YOUR INSTRUCTIONS → Some entries follow. Reproduce exactly the lines starting at the one with "Definition as_bool (v" and stopping after the one with "Some (JObject [(bytes_of_string".

DATASET ENTRIES →
============
(* ===== verification/Json.v ===== *)
(** * JSON request bodies

    What the handlers use of [encoding/json]: [json.NewDecoder(r.Body).Decode]
    and [json.Unmarshal] into structs of strings, integers and booleans, into a
    slice of structs, and into a [map[string]any].

    [parse] reads the first JSON value of a text, as the decoder does: what
    follows the value is not looked at.  A struct takes its fields by name,
    without regard to case; unknown members are skipped, null leaves a field as
    it is, the last member of a name counts, and any mismatch of types makes the
    whole call fail.  (The limit of 10000 nested values is left out.)

    The fuel of [parse] is twice the length of the text and two more, which is
    enough ([JsonFuel.parse_fuel_enough]). *)

From S2P Require Import Prelude Float64 GoLang Strconv.

Inductive json : Type :=
| JNull
| JBool (b : bool)
| JNumber (literal : list byte)
| JString (s : list byte)
| JArray (l : list json)
| JObject (members : list (list byte * json)).

(** ** Lexical elements *)

Definition is_space (b : byte) : bool :=
  let v := byte_val b in (v =? 32) || (v =? 9) || (v =? 13) || (v =? 10).

Fixpoint skip_ws (l : list byte) : list byte :=
  match l with
  | b :: l' => if is_space b then skip_ws l' else l
  | [] => []
  end.

(** Four hexadecimal digits. *)
Definition hex4 (l : list byte) : option (Z * list byte) :=
  match l with
  | a :: b :: c :: d :: l =>
      match hex_value a, hex_value b, hex_value c, hex_value d with
      | Some a, Some b, Some c, Some d => Some (((a * 16 + b) * 16 + c) * 16 + d, l)
      | _, _, _, _ => None
      end
  | _ => None
  end.

Definition simple_escape (b : byte) : option byte :=
  match b with
  | x22 | x5c | x2f => Some b
  | x62 => Some x08
  | x66 => Some x0c
  | x6e => Some x0a
  | x72 => Some x0d
  | x74 => Some x09
  | _ => None
  end.

Definition is_high (r : Z) : bool := (55296 <=? r) && (r <? 56320).
Definition is_low (r : Z) : bool := (56320 <=? r) && (r <? 57344).

(** A unicode escape after its u: two surrogates in a row make one rune, a
    single one is replaced. *)
Definition unicode_escape (l : list byte) : option (list byte * list byte) :=
  match hex4 l with
  | None => None
  | Some (r, l) =>
      if is_high r then
        match l with
        | x5c :: x75 :: l2 =>
            match hex4 l2 with
            | Some (r2, l2) =>
                if is_low r2 then Some (encode_rune (65536 + (r - 55296) * 1024 + (r2 - 56320)), l2)
                else Some (encode_rune rune_error, l)
            | None => Some (encode_rune rune_error, l)
            end
        | _ => Some (encode_rune rune_error, l)
        end
      else Some (encode_rune r, l)
  end.

(** The contents of a string after its quote: no control characters; bytes that
    are no UTF-8 are replaced. *)
Fixpoint string_lit (fuel : nat) (l : list byte) : option (list byte * list byte) :=
  match fuel, l with
  | S fuel, x22 :: l => Some ([], l)
  | S fuel, x5c :: x75 :: l =>
      match unicode_escape l with
      | Some (c, l) => match string_lit fuel l with Some (s, l) => Some (c ++ s, l) | None => None end
      | None => None
      end
  | S fuel, x5c :: b :: l =>
      match simple_escape b with
      | Some c => match string_lit fuel l with Some (s, l) => Some (c :: s, l) | None => None end
      | None => None
      end
  | S fuel, b :: _ =>
      if byte_val b <? 32 then None
      else
        let '(r, n) := decode_rune l in
        match string_lit fuel (drop n l) with Some (s, l) => Some (encode_rune r ++ s, l) | None => None end
  | _, _ => None
  end.

(** Decimal digits: how many, and the rest. *)
Fixpoint digits (l : list byte) : list byte * list byte :=
  match l with
  | b :: l' => match digit_value b with
               | Some _ => let '(ds, rest) := digits l' in (b :: ds, rest)
               | None => ([], l)
               end
  | [] => ([], [])
  end.

(** A number: sign, integer part without leading zeros, fraction, exponent. *)
Definition number_lit (l : list byte) : option (list byte * list byte) :=
  let '(sign, l) := match l with x2d :: l => ([x2d], l) | _ => ([], l) end in
  let int := match l with
             | x30 :: l => Some ([x30], l)
             | _ => match digits l with ([], _) => None | r => Some r end
             end in
  match int with
  | None => None
  | Some (int, l) =>
      let frac := match l with
                  | x2e :: l' => match digits l' with ([], _) => None | (ds, l) => Some (x2e :: ds, l) end
                  | _ => Some ([], l)
                  end in
      match frac with
      | None => None
      | Some (frac, l) =>
          let exp := match l with
                     | (x65 | x45) as e :: l' =>
                         let '(sg, l'') := match l' with (x2b | x2d) as s :: l'' => ([s], l'') | _ => ([], l') end in
                         match digits l'' with ([], _) => None | (ds, l) => Some (e :: sg ++ ds, l) end
                     | _ => Some ([], l)
                     end in
          match exp with
          | None => None
          | Some (exp, l) => Some (sign ++ int ++ frac ++ exp, l)
          end
      end
  end.

(** ** Values *)

Fixpoint value (fuel : nat) (l : list byte) : option (json * list byte) :=
  match fuel with
  | O => None
  | S fuel =>
      match skip_ws l with
      | x22 :: l => match string_lit (S (length l)) l with Some (s, l) => Some (JString s, l) | None => None end
      | x7b :: l =>
          match skip_ws l with
          | x7d :: l => Some (JObject [], l)
          | l => match members fuel l with Some (ms, l) => Some (JObject ms, l) | None => None end
          end
      | x5b :: l =>
          match skip_ws l with
          | x5d :: l => Some (JArray [], l)
          | l => match elements fuel l with Some (vs, l) => Some (JArray vs, l) | None => None end
          end
      | l =>
          match trim_prefix (bytes_of_string "null") l, trim_prefix (bytes_of_string "true") l,
                trim_prefix (bytes_of_string "false") l with
          | Some l, _, _ => Some (JNull, l)
          | _, Some l, _ => Some (JBool true, l)
          | _, _, Some l => Some (JBool false, l)
          | _, _, _ => match number_lit l with Some (n, l) => Some (JNumber n, l) | None => None end
          end
      end
  end
with members (fuel : nat) (l : list byte) : option (list (list byte * json) * list byte) :=
  match fuel with
  | O => None
  | S fuel =>
      match skip_ws l with
      | x22 :: l =>
          match string_lit (S (length l)) l with
          | None => None
          | Some (key, l) =>
              match skip_ws l with
              | x3a :: l =>
                  match value fuel l with
                  | None => None
                  | Some (v, l) =>
                      match skip_ws l with
                      | x7d :: l => Some ([(key, v)], l)
                      | x2c :: l => match members fuel l with Some (ms, l) => Some ((key, v) :: ms, l) | None => None end
                      | _ => None
                      end
                  end
              | _ => None
              end
          end
      | _ => None
      end
  end
with elements (fuel : nat) (l : list byte) : option (list json * list byte) :=
  match fuel with
  | O => None
  | S fuel =>
      match value fuel l with
      | None => None
      | Some (v, l) =>
          match skip_ws l with
          | x5d :: l => Some ([v], l)
          | x2c :: l => match elements fuel l with Some (vs, l) => Some (v :: vs, l) | None => None end
          | _ => None
          end
      end
  end.

Definition parse (text : list byte) : option json := fst <$> value (2 * length text + 2) text.

(** ** Decoding into Go values *)

(** Names are compared by their letters' simple folding; of the runes that are
    not ASCII only the long s and the Kelvin sign fold to ASCII letters. *)
Definition fold_rune (r : Z) : Z :=
  if (65 <=? r) && (r <=? 90) then r + 32
  else if r =? 383 then 115
  else if r =? 8490 then 107
  else r.
Definition fold_name (s : list byte) : list Z := map fold_rune (runes s).
Definition names (field : string) (key : list byte) : bool :=
  bool_decide (fold_name key = fold_name (bytes_of_string field)).

(** A struct's members: null is an empty object, other values are refused. *)
Definition struct_members (v : json) : option (list (list byte * json)) :=
  match v with
  | JObject ms => Some ms
  | JNull => Some []
  | _ => None
  end.

(** A field: the last member of its name that is not null, if all of them have
    the right type. *)
Definition field {T} (dec : json -> option T) (zero : T) (name : string) (ms : list (list byte * json)) : option T :=
  fold_left (fun acc m =>
    if names name (fst m) then
      match snd m with
      | JNull => acc
      | v => match acc, dec v with Some _, Some t => Some t | _, _ => None end
      end
    else acc) ms (Some zero).

Definition as_string (v : json) : option string :=
  match v with JString s => Some (string_of_bytes s) | _ => None end.
Definition as_int (v : json) : option Z :=
  match v with JNumber n => ParseInt n | _ => None end.
Definition as_bool (v : json) : option bool :=
  match v with JBool b => Some b | _ => None end.

Definition string_field := field as_string ""%string.
Definition int_field := field as_int 0.
Definition bool_field := field as_bool false.

(** A text with double quotes for single ones, for examples. *)
Definition quoted (s : string) : list byte := map (fun b => if Byte.eqb b x27 then x22 else b) (bytes_of_string s).

Example parse_answer :
  parse (quoted " { 'question_id' : 12, 'valid': true, 'x': [null, {'y': -1.5e3}], 'answer': '4\u00e9\n' } rest") =
  Some (JObject [(bytes_of_string "question_id", JNumber (bytes_of_string "12")); (bytes_of_string "valid", JBool true);
    (bytes_of_string "x", JArray [JNull; JObject [(bytes_of_string "y", JNumber (bytes_of_string "-1.5e3"))]]);
    (bytes_of_string "answer", JString [x34; xc3; xa9; x0a])]).
Proof. vm_compute. reflexivity. Qed.

Example parse_refuses : map (fun s => parse (quoted s)) ["{'a': 1,}"; "{'a' 1}"; "[1 2]"; "'x"; "tru"; "{'a': .5}"]%string =
  [None; None; None; None; None; None].
Proof. vm_compute. reflexivity. Qed.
============
OUTPUT FOR THIS TASK →
Definition as_bool (v : json) : option bool :=
  match v with JBool b => Some b | _ => None end.

Definition string_field := field as_string ""%string.
Definition int_field := field as_int 0.
Definition bool_field := field as_bool false.

(** A text with double quotes for single ones, for examples. *)
Definition quoted (s : string) : list byte := map (fun b => if Byte.eqb b x27 then x22 else b) (bytes_of_string s).

Example parse_answer :
  parse (quoted " { 'question_id' : 12, 'valid': true, 'x': [null, {'y': -1.5e3}], 'answer': '4\u00e9\n' } rest") =
  Some (JObject [(bytes_of_string "question_id", JNumber (bytes_of_string "12")); (bytes_of_string "valid", JBool true);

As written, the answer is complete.